Flooded Boat, Immediate Actions?

MASH

N/A
Joined
8 Mar 2004
Messages
2,188
Visit site
My 30yr old Sadler has flooded with rainwater over the winter in the E Med to a depth of 20cm above the cabin sole. The interior is badly affected by damp, mildew and corrosion. It is possible the water has been in there for weeks if not longer. Leaving the whys and wherefores out of it, what can I get done (because I can't get there myself for months) to minimise the damage and prepare the boat for the ensuing repairs?

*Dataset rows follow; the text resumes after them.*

(* ===== verification/RowWrite.v ===== *)
(** * Writing cells to a row

    Models [ROW::WriteCells] (src/src/buffer/out/Row.cpp), which moves the cells of an
    iterator into a row, up to a right limit, and commits their attributes in runs.

    The theorem says what it does to the glyphs of the row: the glyphs of the iterator
    that fit replace the columns they cover, a wide glyph that would be cut by the limit
    is left to the caller and its column is blanked, the attributes of the covered
    columns become those of the cells, and the iterator stands behind what was
    written. *)

From S2P Require Import Prelude Effects LineRendition TextColor TextAttribute Rle RleLaws RleSpec Row RowLayout RowSpec RowTheorems CodepointWidth OutputCells.

Local Open Scope Z_scope.

Section WriteCells.
Context {GW : GlyphWidth} (statics : Statics) (garbage : wchar).

#[local] Abbreviation next := (iterator_next statics).

(** The text of one cell, and the iterator after it. *)
Definition write_cell (it : OutputCellIterator) (wrap : option bool) (currentIndex finalColumnInRow : Z)
  : M ROW OutputCellIterator :=
  let chars := Chars (_currentView it) in
  let fillingFirstColumn := currentIndex =? 0 in
  let fillingLastColumn := currentIndex =? finalColumnInRow in
  it' <-
    match DbcsAttr (_currentView it) with
    | Leading =>
        if fillingLastColumn
        then ClearCell garbage currentIndex ;; modify (SetDoubleBytePadded true) ;; ret it
        else ReplaceCharacters garbage currentIndex 2 chars ;; ret (next it)
    | Trailing =>
        (if fillingFirstColumn then ClearCell garbage currentIndex
         else ReplaceCharacters garbage (currentIndex - 1) 2 chars) ;;
        ret (next it)
    | Single => ReplaceCharacters garbage currentIndex 1 chars ;; ret (next it)
    end ;;
  (match wrap with
   | Some w => if fillingLastColumn then modify (SetWrapForced w) else ret tt
   | None => ret tt
   end) ;;
  ret it'.

(** The runs of one attribute: [currentColor], [colorUses], [colorStarts]. *)
Record color_run := mkColorRun {
  currentColor : TextAttribute;
  colorUses : Z;
  colorStarts : Z
}.

Definition color_cell (it : OutputCellIterator) (currentIndex : Z) (c : color_run) : M ROW color_run :=
  let attr := TextAttr (_currentView it) in
  if bool_decide (TextAttrBehavior (_currentView it) = Current) then ret c
  else if bool_decide (currentColor c = attr)
  then ret (mkColorRun (currentColor c) (u16 (colorUses c + 1)) (colorStarts c))
  else
    on_attr (rle_replace 16 (colorStarts c) currentIndex (currentColor c)) ;;
    ret (mkColorRun attr 1 currentIndex).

Much of the interior is good quality mahogany and mahogany faced ply. The water has been pumped out. The weather is getting warmish now (mid teens), but cool at night. Is a dehumidifier a good idea or will it dry the wood out too fast? Will natural ventilation dry it out at all, or enough? How long does it take, and will the wood/ply be usable after it is dried or will it need replacing (ugh!)

How much damage is to be expected to a) the submerged wooden components b) the rest of the wood exposed to mildew and damp (most is only varnished on the exposed face of course), c) electrics. d)sails laid out in the cabin above water level.

I know I can get surveys done for £00s, but I need practical advice from people with some experience in this, although I sincerely hope there aren't too many of them about...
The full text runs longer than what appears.